● Listed records:
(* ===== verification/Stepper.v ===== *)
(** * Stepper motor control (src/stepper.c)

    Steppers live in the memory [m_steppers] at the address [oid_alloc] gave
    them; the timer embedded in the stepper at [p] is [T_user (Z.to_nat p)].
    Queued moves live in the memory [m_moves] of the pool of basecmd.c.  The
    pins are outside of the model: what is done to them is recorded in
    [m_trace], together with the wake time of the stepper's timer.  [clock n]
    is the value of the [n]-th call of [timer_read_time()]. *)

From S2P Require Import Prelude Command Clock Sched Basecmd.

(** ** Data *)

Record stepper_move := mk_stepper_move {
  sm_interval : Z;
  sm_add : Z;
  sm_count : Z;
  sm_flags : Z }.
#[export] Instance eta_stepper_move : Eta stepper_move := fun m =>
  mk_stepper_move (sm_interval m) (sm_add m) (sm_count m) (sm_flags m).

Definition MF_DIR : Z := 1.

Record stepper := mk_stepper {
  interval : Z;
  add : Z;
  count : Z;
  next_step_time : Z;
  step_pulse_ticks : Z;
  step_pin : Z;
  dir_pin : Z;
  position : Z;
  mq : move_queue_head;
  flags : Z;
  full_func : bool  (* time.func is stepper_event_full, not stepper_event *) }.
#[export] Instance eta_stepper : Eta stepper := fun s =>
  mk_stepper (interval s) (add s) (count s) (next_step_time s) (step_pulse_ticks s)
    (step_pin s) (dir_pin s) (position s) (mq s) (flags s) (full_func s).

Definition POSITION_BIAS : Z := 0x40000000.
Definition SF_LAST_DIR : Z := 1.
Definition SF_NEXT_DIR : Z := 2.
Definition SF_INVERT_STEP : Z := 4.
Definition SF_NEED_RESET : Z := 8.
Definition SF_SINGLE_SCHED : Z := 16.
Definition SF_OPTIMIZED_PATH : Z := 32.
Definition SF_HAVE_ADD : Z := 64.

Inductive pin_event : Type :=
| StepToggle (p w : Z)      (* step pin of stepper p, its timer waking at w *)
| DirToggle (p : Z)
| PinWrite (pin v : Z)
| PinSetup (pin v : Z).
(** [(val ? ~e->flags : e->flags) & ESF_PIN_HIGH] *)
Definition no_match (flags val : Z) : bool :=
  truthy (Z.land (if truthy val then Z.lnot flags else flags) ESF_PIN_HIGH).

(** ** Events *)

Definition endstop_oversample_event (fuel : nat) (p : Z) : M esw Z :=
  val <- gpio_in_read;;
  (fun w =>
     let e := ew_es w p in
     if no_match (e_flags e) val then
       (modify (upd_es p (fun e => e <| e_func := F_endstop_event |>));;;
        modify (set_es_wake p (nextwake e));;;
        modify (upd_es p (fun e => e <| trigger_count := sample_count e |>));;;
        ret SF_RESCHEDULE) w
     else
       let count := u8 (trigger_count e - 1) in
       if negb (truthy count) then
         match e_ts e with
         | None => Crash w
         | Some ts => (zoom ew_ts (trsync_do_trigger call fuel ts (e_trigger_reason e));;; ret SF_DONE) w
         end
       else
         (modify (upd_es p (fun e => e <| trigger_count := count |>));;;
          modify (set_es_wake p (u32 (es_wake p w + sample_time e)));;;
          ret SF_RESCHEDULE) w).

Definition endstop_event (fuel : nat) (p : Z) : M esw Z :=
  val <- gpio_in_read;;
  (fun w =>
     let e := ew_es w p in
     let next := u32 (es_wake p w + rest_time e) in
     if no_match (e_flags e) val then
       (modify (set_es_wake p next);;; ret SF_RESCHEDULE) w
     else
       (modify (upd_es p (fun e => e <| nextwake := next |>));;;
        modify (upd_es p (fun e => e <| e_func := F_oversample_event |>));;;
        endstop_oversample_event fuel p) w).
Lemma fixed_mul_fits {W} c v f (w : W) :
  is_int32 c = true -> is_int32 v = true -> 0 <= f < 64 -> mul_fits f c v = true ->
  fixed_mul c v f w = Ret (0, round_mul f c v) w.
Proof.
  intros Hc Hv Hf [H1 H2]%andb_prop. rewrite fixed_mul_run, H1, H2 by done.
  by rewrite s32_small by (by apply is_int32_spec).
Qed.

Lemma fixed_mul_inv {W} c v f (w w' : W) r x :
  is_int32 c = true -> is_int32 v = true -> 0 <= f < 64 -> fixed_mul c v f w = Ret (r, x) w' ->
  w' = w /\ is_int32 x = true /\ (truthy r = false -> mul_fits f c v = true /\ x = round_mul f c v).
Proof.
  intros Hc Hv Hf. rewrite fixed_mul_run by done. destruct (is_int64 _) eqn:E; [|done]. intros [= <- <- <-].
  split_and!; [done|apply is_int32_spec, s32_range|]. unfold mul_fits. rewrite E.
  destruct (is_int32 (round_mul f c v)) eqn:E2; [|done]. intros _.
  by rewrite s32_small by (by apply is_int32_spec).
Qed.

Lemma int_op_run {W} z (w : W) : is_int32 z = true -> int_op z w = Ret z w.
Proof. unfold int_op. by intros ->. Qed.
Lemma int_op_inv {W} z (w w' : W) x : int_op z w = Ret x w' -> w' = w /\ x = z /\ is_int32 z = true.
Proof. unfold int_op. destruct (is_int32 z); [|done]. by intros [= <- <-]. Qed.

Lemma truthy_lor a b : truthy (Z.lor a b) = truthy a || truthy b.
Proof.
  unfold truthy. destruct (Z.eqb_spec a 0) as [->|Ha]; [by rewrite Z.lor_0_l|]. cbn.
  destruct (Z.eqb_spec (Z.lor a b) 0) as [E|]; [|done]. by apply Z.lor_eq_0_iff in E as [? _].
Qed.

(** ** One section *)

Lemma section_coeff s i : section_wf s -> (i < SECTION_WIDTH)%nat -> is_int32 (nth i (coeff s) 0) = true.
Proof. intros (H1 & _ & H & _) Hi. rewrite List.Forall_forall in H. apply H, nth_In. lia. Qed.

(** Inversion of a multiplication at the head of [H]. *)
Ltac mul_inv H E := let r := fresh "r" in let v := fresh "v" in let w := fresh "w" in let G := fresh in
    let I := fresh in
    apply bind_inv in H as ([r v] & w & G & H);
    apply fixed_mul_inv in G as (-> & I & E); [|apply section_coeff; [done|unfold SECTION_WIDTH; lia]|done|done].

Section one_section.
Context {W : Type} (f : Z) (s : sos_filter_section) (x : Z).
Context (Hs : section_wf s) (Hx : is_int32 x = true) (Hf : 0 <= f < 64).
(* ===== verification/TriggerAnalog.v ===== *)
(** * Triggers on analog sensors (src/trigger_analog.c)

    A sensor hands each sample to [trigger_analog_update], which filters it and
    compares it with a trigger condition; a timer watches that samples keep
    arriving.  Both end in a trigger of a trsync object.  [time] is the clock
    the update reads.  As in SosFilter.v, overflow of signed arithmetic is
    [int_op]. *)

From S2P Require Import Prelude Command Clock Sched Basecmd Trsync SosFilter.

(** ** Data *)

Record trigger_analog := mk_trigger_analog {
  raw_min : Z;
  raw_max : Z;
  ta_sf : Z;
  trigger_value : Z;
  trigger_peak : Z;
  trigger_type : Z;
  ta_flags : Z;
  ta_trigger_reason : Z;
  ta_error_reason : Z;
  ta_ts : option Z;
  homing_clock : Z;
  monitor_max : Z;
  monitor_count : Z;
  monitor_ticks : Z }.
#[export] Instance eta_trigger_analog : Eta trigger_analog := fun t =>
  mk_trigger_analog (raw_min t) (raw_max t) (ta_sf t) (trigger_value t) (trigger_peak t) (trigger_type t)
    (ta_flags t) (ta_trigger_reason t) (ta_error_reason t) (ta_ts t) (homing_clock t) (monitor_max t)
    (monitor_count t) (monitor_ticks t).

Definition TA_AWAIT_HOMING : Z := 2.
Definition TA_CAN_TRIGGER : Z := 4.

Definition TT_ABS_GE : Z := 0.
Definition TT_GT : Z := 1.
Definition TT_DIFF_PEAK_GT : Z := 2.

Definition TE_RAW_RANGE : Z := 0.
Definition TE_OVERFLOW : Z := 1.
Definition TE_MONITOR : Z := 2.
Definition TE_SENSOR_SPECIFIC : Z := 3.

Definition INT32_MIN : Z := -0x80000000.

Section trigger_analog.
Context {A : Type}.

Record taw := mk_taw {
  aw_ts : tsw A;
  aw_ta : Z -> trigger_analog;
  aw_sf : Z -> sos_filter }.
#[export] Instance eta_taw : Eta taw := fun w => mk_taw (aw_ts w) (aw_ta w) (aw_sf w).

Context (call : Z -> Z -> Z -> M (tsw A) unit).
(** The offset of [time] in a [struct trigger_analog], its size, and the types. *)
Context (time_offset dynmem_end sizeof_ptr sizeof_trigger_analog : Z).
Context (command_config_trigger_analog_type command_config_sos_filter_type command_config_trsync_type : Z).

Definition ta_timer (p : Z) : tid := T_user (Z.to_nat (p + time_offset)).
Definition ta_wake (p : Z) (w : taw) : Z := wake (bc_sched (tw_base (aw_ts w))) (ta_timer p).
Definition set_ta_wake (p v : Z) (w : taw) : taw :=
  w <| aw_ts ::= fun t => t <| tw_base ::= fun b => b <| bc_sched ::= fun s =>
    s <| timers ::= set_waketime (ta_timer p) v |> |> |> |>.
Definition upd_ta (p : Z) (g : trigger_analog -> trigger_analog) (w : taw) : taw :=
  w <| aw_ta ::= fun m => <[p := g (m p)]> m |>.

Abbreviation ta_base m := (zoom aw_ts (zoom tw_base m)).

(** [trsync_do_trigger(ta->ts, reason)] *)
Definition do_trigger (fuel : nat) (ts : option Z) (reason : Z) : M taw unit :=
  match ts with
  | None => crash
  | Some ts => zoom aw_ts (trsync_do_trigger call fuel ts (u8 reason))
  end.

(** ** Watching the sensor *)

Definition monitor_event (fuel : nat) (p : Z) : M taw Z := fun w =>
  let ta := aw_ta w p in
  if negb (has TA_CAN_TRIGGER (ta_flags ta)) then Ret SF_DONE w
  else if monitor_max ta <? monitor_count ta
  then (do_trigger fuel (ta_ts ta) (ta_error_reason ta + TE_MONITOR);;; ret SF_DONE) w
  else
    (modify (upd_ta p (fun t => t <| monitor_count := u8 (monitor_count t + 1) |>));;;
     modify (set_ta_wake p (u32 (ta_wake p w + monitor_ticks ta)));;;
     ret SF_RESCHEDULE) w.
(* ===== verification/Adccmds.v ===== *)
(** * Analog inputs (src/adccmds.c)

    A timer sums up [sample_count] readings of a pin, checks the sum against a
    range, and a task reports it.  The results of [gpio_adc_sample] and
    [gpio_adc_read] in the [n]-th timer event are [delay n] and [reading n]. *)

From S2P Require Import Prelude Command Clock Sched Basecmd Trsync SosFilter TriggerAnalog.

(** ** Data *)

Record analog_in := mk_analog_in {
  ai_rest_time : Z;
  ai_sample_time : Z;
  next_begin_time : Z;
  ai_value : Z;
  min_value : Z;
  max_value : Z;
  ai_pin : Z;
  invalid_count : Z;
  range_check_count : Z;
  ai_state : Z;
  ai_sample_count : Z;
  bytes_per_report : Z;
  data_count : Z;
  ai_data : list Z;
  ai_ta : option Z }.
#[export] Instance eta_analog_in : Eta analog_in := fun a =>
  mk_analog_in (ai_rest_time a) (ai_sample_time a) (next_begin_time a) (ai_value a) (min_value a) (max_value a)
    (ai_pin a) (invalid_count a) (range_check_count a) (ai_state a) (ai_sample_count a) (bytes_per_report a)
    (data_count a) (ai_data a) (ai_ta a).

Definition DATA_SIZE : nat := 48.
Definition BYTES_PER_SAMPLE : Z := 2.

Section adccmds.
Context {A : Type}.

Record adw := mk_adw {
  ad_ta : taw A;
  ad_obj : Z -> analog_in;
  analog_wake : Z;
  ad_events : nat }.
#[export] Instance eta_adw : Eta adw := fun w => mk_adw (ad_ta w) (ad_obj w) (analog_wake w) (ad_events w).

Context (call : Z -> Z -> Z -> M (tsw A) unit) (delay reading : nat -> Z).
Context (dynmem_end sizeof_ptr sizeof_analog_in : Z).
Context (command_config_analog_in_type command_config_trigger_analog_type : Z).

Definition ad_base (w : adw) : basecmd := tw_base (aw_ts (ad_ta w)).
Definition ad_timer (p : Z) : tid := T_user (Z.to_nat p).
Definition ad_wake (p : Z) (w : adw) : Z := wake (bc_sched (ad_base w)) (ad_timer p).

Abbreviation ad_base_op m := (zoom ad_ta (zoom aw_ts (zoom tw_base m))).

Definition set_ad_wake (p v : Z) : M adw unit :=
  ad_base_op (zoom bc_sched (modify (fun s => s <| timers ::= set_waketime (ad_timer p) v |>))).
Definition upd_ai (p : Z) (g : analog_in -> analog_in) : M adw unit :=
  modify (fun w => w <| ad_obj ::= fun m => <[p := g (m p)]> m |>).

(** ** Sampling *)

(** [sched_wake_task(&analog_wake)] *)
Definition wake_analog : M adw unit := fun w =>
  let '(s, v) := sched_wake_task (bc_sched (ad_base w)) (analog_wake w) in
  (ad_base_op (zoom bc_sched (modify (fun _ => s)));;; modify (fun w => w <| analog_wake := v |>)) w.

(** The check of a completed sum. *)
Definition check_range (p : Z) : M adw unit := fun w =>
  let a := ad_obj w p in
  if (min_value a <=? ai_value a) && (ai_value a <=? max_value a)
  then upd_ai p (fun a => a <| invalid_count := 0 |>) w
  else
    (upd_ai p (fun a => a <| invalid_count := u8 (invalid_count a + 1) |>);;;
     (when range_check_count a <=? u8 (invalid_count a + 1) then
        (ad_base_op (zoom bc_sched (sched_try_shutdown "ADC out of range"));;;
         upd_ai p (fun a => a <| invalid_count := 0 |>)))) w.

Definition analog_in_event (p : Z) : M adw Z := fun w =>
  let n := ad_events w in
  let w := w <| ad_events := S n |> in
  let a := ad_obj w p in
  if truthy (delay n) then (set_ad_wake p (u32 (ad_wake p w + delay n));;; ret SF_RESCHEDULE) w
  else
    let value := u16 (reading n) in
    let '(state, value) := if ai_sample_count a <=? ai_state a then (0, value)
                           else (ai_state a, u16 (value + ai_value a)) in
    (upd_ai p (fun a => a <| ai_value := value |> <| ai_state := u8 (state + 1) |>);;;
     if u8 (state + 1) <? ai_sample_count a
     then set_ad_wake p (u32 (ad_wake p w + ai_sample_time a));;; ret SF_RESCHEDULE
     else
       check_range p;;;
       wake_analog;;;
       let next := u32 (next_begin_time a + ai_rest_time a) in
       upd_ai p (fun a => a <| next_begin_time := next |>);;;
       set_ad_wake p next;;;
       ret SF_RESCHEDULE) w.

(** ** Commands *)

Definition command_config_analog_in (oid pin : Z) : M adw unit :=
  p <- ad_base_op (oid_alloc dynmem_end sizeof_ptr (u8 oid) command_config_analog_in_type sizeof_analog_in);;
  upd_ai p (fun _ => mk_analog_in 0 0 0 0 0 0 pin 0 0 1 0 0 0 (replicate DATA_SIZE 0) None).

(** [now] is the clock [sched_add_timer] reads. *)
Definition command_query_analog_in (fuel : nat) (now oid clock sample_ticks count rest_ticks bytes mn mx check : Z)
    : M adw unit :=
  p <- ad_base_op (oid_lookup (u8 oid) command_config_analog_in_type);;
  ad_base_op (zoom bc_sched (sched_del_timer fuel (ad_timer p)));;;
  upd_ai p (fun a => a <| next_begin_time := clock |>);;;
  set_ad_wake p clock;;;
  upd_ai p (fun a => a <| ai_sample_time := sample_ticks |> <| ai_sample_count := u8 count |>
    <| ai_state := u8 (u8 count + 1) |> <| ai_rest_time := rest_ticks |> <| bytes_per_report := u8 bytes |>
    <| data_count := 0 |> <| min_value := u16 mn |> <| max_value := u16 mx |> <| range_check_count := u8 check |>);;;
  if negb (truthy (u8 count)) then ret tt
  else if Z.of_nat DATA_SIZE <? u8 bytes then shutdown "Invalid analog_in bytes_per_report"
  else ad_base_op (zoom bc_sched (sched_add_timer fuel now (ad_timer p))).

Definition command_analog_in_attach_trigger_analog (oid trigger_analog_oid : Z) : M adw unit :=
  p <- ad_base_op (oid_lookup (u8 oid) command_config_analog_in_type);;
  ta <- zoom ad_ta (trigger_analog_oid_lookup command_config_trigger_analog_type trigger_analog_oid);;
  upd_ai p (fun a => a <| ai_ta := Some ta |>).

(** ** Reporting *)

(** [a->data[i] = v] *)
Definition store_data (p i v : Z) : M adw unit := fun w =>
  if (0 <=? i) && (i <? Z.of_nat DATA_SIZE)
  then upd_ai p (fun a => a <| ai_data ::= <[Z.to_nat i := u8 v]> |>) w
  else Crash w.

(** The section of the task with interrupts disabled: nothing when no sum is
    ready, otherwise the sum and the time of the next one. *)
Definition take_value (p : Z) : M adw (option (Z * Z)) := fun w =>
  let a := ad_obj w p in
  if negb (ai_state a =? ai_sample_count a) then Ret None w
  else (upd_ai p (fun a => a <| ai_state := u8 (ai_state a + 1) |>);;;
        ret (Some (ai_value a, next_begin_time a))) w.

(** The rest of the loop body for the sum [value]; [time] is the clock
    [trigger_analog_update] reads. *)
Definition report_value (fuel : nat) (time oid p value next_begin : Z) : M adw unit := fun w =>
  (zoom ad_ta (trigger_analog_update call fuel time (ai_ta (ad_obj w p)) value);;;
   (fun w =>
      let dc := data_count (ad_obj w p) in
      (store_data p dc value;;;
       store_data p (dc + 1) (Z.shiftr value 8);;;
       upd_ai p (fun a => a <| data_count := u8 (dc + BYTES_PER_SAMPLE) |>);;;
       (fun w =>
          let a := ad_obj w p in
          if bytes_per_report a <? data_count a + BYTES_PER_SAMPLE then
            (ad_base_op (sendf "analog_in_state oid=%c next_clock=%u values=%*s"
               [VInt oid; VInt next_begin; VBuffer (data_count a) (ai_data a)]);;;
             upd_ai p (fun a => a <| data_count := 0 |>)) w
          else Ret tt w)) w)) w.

● Assignment: Of the lines above, retype only those from the line containing "invalid_count : Z;" through the line containing "ad_ta : taw A;", including both, exactly.

● Final answer:
  invalid_count : Z;
  range_check_count : Z;
  ai_state : Z;
  ai_sample_count : Z;
  bytes_per_report : Z;
  data_count : Z;
  ai_data : list Z;
  ai_ta : option Z }.
#[export] Instance eta_analog_in : Eta analog_in := fun a =>
  mk_analog_in (ai_rest_time a) (ai_sample_time a) (next_begin_time a) (ai_value a) (min_value a) (max_value a)
    (ai_pin a) (invalid_count a) (range_check_count a) (ai_state a) (ai_sample_count a) (bytes_per_report a)
    (data_count a) (ai_data a) (ai_ta a).

Definition DATA_SIZE : nat := 48.
Definition BYTES_PER_SAMPLE : Z := 2.

Section adccmds.
Context {A : Type}.

Record adw := mk_adw {
  ad_ta : taw A;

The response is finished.